・富士そばのコンセンサス
固ゆでのゆで卵、気持ち程度のチャーシュー、ちゅるっとした麺、なんでもない醤油スープ。そんなメンツに、刻み玉ねぎができる範囲の爽やかさを演出している。なんでもない、実になんでもないな。
個人的にはこだわりのラーメンよりこういう肩の力が抜けたラーメンの方が好きだったりする。富士そばはこだわっていくところじゃない。日常のフラつきの延長線上なのだ。
富士そば内での八王子ラーメンの成り上がりは、そのコンセンサスの現れのようにも感じられた。実に富士そばらしいメニューである。ラーメンだけど。
・フレキシブルさから生まれるうねり
一部では、『進撃の巨人』のエレン・イェーガーくらい縛られないことで知られている富士そばの店舗限定メニュー。

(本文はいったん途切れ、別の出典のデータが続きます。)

Definition null_page_campaign : Dict :=
  {[ "campaign_name" := PStr "Demo Campaign"; "landing_page" := PNone ]}.

(** Placements with a short name, with a well-formed name and with no string
    for a name. *)
Definition short_placement : TraffickingPayload :=
  {| campaign_id := PStr "CMP-1"; platform := PStr "CM360";
     action := "CREATE_PLACEMENT";
     payload := {[ "placement_name" := Scalar (PStr "PLUS_Loki_Acq_US") ]};
     status := "Pending"; response := None;
     created_at := "2026-03-01T09:00:00.000000" |}.

Definition good_placement : TraffickingPayload :=
  {| campaign_id := PStr "CMP-1"; platform := PStr "CM360";
     action := "CREATE_PLACEMENT";
     payload := {[ "placement_name" := Scalar (PStr "a|b|c|d|e|f|g") ]};
     status := "Pending"; response := None;
     created_at := "2026-03-01T09:00:00.000000" |}.

Definition unnamed_placement : TraffickingPayload :=
  {| campaign_id := PStr "CMP-1"; platform := PStr "CM360";
     action := "CREATE_PLACEMENT";
     payload := {[ "placement_name" := Scalar PNone ]};
     status := "Pending"; response := None;
     created_at := "2026-03-01T09:00:00.000000" |}.

(** ** [orchestrator.py]: what [run_pipeline] hands to the two engines *)

(** The demo record that [run_pipeline] puts in the place of an empty
    one. *)
Definition demo_fields : Dict :=
  {[ "campaign_name" := PStr "Demo Campaign";
     "targeting_geo" := PStr "US";
     "budget_usd" := PInt 1000 ]}.

(** The dictionary [cmp_mapped] that [run_pipeline] passes to both engines,
    as a function of the fields of the campaign record (the empty dictionary
    when the ticket has no campaign record): an empty record is first
    replaced by the demo record, then nine keys are copied with their
    defaults. *)
Definition cmp_mapped (record_fields : Dict) : Dict :=
  let campaign_fields :=
    if decide (record_fields = ∅) then demo_fields else record_fields in
  {[ "campaign_name" := get campaign_fields "campaign_name" (PStr "DEMO_CAMP");
     "targeting_geo" := get campaign_fields "targeting_geo" (PStr "US");
     "brand_code" := get campaign_fields "brand_code" (PStr "DIS");
     "title_name" := get campaign_fields "title_name" (PStr "Loki");
     "campaign_objective" :=
       get campaign_fields "campaign_objective" (PStr "Acq");
     "channel_mapped" :=
       get campaign_fields "channel_mapped" (PStr "ProgDisplay");
     "start_date" := get campaign_fields "start_date" (PStr "2026-03-01");
     "budget_usd" := get campaign_fields "budget_usd" (PInt 10000);
     "audience_detailed" :=
       get campaign_fields "audience_detailed" (PStr "A18-34") ]}.

(** The list [failures] that [run_pipeline] collects from the results of
    the evaluator: those whose result is "Fail" or "Needs Review". *)
Definition failures (check_results : list QAResult) : list QAResult :=
  List.filter
    (fun res => existsb (String.eqb (result res)) ["Fail"; "Needs Review"])
    check_results.

(** The ticket [tkt_mapped] that [run_pipeline] builds for a record that
    has none of the five fields it reads: every [fields.get] without default
    gives [None]. *)
Definition blank_record_ticket : Dict :=
  {[ "request_type" := PNone;
     "platform" := PStr "DV360";
     "targeting_geo" := PNone;
     "brand" := PNone;
     "campaign_id" := PNone ]}.

(** Campaigns with a field that is not a string: a sponsorship whose landing
    page is [None], and a numeric name with a landing page that is not
    HTTPS. *)
Definition bes_null_page_campaign : Dict :=
  {[ "campaign_name" := PStr "BES_Sports"; "landing_page" := PNone ]}.

Definition numeric_name_campaign : Dict :=
  {[ "campaign_name" := PInt 7;
     "landing_page" := PStr "http://disney.com" ]}.

(** A campaign record in Spanish with a landing page that is not HTTPS. *)
Definition spanish_http_record : Dict :=
  {[ "campaign_name" := PStr "PLUS_Loki_Acq_MX";
     "targeting_geo" := PStr "MX";
     "language" := PStr "SPA";
     "landing_page" := PStr "http://disney.com" ]}.

(** * Properties *)

(** Case analysis on every test of a conditional in the goal. *)
Ltac case_tests :=
  repeat match goal with
         | |- context [if ?b then _ else _] => destruct b
         end.

(** ** Strings *)

Lemma startswith_iff (s p : string) :
  startswith s p = true <-> exists b, s = p +:+ b.
Proof.
  revert s; induction p as [|a p IH]; intros s; simpl.
  - split; [intros _; exists s; reflexivity | reflexivity].
  - destruct s as [|a' s].
    + split; [discriminate | intros [b Hb]; discriminate].
    + rewrite andb_true_iff, Ascii.eqb_eq, IH. split.
      * intros [-> [b ->]]. exists b. reflexivity.
      * intros [b Hb]. injection Hb as -> ->. split; [reflexivity | exists b; reflexivity].
Qed.

(** [contains] is Python's substring test: [sub] occurs in [s] exactly when
    [s] is some text, then [sub], then some text. *)
Lemma contains_iff (sub s : string) :
  contains sub s = true <-> exists a b, s = a +:+ sub +:+ b.
Proof.
  induction s as [|x s IH]; simpl.
  - rewrite orb_false_r, startswith_iff. split.
    + intros [b Hb]. exists "", b. exact Hb.
    + intros [a [b Hab]]. destruct a; [exists b; exact Hab | discriminate].
  - rewrite orb_true_iff, startswith_iff, IH. split.
    + intros [[b Hb] | [a [b Hab]]].
      * exists "", b. exact Hb.
      * exists (String x a), b. simpl. rewrite Hab. reflexivity.
    + intros [a [b Hab]]. destruct a as [|y a]; simpl in Hab.
      * left. exists b. exact Hab.
      * right. exists a, b. injection Hab as _ Hab. exact Hab.
Qed.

その自由さはメニュー開発において店舗側にも一定の裁量が与えられていることに起因する。
ゆえに元々、富士そばでは醤油ラーメンとか煮干しラーメンを展開している店舗もあったけど、オリジナルラーメンが成り上がるところも富士そばらしい。ある意味、独自のフレキシブルさがある富士そば。今後もこういったメニュー開発を続けて欲しいものだ。